TENSIONSA Paris, guerre larvée entre les collectifs de riverains autour du crack

Crack à Paris : Guerre larvée entre les collectifs de riverains

TENSIONSDe nombreux collectifs de riverains ont vu le jour à mesure que la problématique du crack se faisait plus prégnante en région parisienne, mais certains s’opposent sur les solutions à apporter
Guillaume Novello

Guillaume Novello

L'essentiel

  • 93 Anticrack, Villette Village, Tous unis contre le crack, Collectif 19, Union Parisienne… De nombreux collectifs de riverains ont vu le jour après l’installation des consommateurs de crack sur le site de Forceval en septembre 2021.
  • Rapidement, des oppositions sont apparues menant parfois à des tensions très vives, exacerbées par le pourrissement de la situation porte de La Villette.
  • L’évacuation de Forceval début octobre par la préfecture de police n’a pas apaisé les cœurs et les discours restent virulents alors que les collectifs se sont progressivement politisés.

L’évacuation du site de Forceval était la revendication qui les unissait tous. Mais, même avant que celle-ci soit réalisée par la préfecture le 5 octobre, les différents collectifs de riverains, dont plusieurs d’entre eux sont nés avec l’arrivée des consommateurs de crack porte de La Villette, affichaient leurs désaccords. Pour mieux comprendre ces brouilles, il faut remonter à la création de ces collectifs. Dominique Gamard, habitante de longue date du quartier des Quatre Chemins entre Pantin et Aubervilliers et une des animatrices de 93 Anticrack, replonge dans ses souvenirs :

« A l’origine, préexistait le collectif SOS Quatre Chemins qui se battait pour améliorer le quartier. Puis, le 24 septembre 2021, on apprend que le préfet Lallement installe les consommateurs de crack au square de Forceval. Dès le lendemain, on organise une réunion à laquelle assistent environ 150 personnes où on décide de faire une manif par semaine. Au même moment, de l’autre côté du périph', à La Villette, à peu près autant de personnes se réunissent autour de Stéphanie Benoist. On décide donc de s’unir et de fonder 93 Anticrack avec comme mot d’ordre Soignez-les/Protégez-nous. » »

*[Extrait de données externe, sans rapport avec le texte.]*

(** * Chat / media signalling layer of the ZewedJobs front end

    A shallow embedding of the two stateful classes that carry the
    signalling and reconnection logic of the portal:

    - [ChatSystem] (src/ethiopian-payments.js, second class of the file):
      the WebSocket session, the reconnect policy, the offline queue, the
      inbound frame router and the per-room message history;
    - [MediaRoom] (src/unnamed/part_001): the WebRTC peer connections, the
      screen-share track swap and the room teardown;
    - [EthiopianPayment] (src/ethiopian-payments.js, first class of the
      file): the checks of bank details and phone numbers and the masking
      of account and phone numbers.

    JavaScript objects that the code mutates through several references
    (chat messages, peer connections) live in an explicit object store and
    are referred to by their index in it.  Browser objects (WebSocket,
    RTCPeerConnection, MediaStreamTrack, timers, the notification widget,
    the console) are represented by the part of their state that the code
    reads or writes.  The DOM is not represented: every DOM access of the
    modelled methods is guarded and has no effect on the fields below.
    What localStorage holds is an input of [initialize]; [saveData] only
    writes a snapshot to it.  Of the console, the console.error lines are
    kept; console.warn prints and does nothing else.  Numbers are
    integer-valued: the product the code forms is the double-precision
    one, and a counter that moves by one is below 2^53, where adding one
    is exact. *)

From Stdlib Require Import ZArith Lia.
From stdpp Require Import base option numbers strings list gmap.

(** ** JavaScript [Map]: a dictionary that remembers insertion order *)

Module JsMap.
Section defs.
Context {K V : Type} `{!EqDecision K}.

Fixpoint get (k : K) (m : list (K * V)) : option V :=
  match m with
  | [] => None
  | (k', v) :: m' => if decide (k = k') then Some v else get k m'
  end.

Definition has (k : K) (m : list (K * V)) : bool :=
  match get k m with Some _ => true | None => false end.
Example CollectNetworkTraffic_sample :
  CollectNetworkTraffic sample.sm_eth0
    (Ok [sample.stat "eth0" 2098152 3150728; sample.stat "eth1" 10 20])
    sample.two_seconds
  = Ok [{| NetworkTraffic.ID := 0; NetworkTraffic.Interface := "eth0";
           NetworkTraffic.Upload := 2098152; NetworkTraffic.Download := 3150728;
           NetworkTraffic.UploadSpeed := 1; NetworkTraffic.DownloadSpeed := 1.5;
           NetworkTraffic.Timestamp := sample.two_seconds;
           NetworkTraffic.CreatedAt := 0; NetworkTraffic.UpdatedAt := 0 |};
        {| NetworkTraffic.ID := 0; NetworkTraffic.Interface := "eth1";
           NetworkTraffic.Upload := 10; NetworkTraffic.Download := 20;
           NetworkTraffic.UploadSpeed := 0; NetworkTraffic.DownloadSpeed := 0;
           NetworkTraffic.Timestamp := sample.two_seconds;
           NetworkTraffic.CreatedAt := 0; NetworkTraffic.UpdatedAt := 0 |}].
Proof. by_evaluation. Qed.

(** Writing rows that all succeed. *)
Lemma SaveDiskUsage_all now diskUsages : forall table,
  SaveDiskUsage [] now diskUsages table
    = (fold_left (fun t u => Create_disk_usage now u t) diskUsages table, None).
Proof.
  induction diskUsages as [|u rest IH]; intros table; [reflexivity|].
  simpl. apply IH.
Qed.

Lemma writes_length now diskUsages : forall table,
  length (fold_left (fun t u => Create_disk_usage now u t) diskUsages table)
    = (length table + length diskUsages)%nat.
Proof.
  induction diskUsages as [|u rest IH]; intros table; simpl; [lia|].
  rewrite IH. unfold Create_disk_usage. rewrite length_app. simpl. lia.
Qed.

(** X18. [SaveDiskUsage] has no rollback: when the write of the row of index
    [k] is the first to fail, the [k] rows before it are in the table,
    the row and those after it are not, and the error of that write is
    returned. *)
Theorem SaveDiskUsage_stops_at_first_failure now e later : forall k diskUsages table,
  (k < length diskUsages)%nat ->
  SaveDiskUsage (repeat None k ++ Some e :: later) now diskUsages table
    = (fst (SaveDiskUsage [] now (firstn k diskUsages) table), Some e)
  /\ length (fst (SaveDiskUsage (repeat None k ++ Some e :: later) now
                    diskUsages table))
     = (length table + k)%nat.
Proof.
  induction k as [|k IH]; intros diskUsages table Hk.
  - destruct diskUsages as [|u rest]; [simpl in Hk; lia|].
    simpl. split; [reflexivity | lia].
  - destruct diskUsages as [|u rest]; [simpl in Hk; lia|].
    simpl in Hk. simpl.
    destruct (IH rest (Create_disk_usage now u table)) as [Heq Hlen]; [lia|].
    split; [exact Heq|]. rewrite Hlen. unfold Create_disk_usage.
    rewrite length_app. simpl. lia.
Qed.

Mais la lune de miel ne dure pas en raison d'« affrontements idéologiques », selon les mots de Dominique Gamard. Principal point de discorde : les salles de consommations à moindre risque (SCMR) ou couramment appelés « salles de shoot » et récemment renommées depuis un arrêté du 26 janvier 2022 Halte soins addiction (HSA), où les toxicomanes peuvent consommer en sécurité et sous la supervision de travailleurs sociaux. « On est ni pour ni contre », précise la militante de 93 Anticrack même si en fin de compte elle y est plutôt favorable. En tout cas, Stéphanie Benoist y est résolument opposée et décide donc de quitter 93 Anticrack avec ses sympathisants et de rejoindre un petit collectif baptisé Impairs de Corentin Cariou, créé à l’origine pour lutter contre des nuisances sonores. Cette fusion aboutit à la création de Villette Village, sans doute le collectif anti-HSA qui pèse le plus à Paris.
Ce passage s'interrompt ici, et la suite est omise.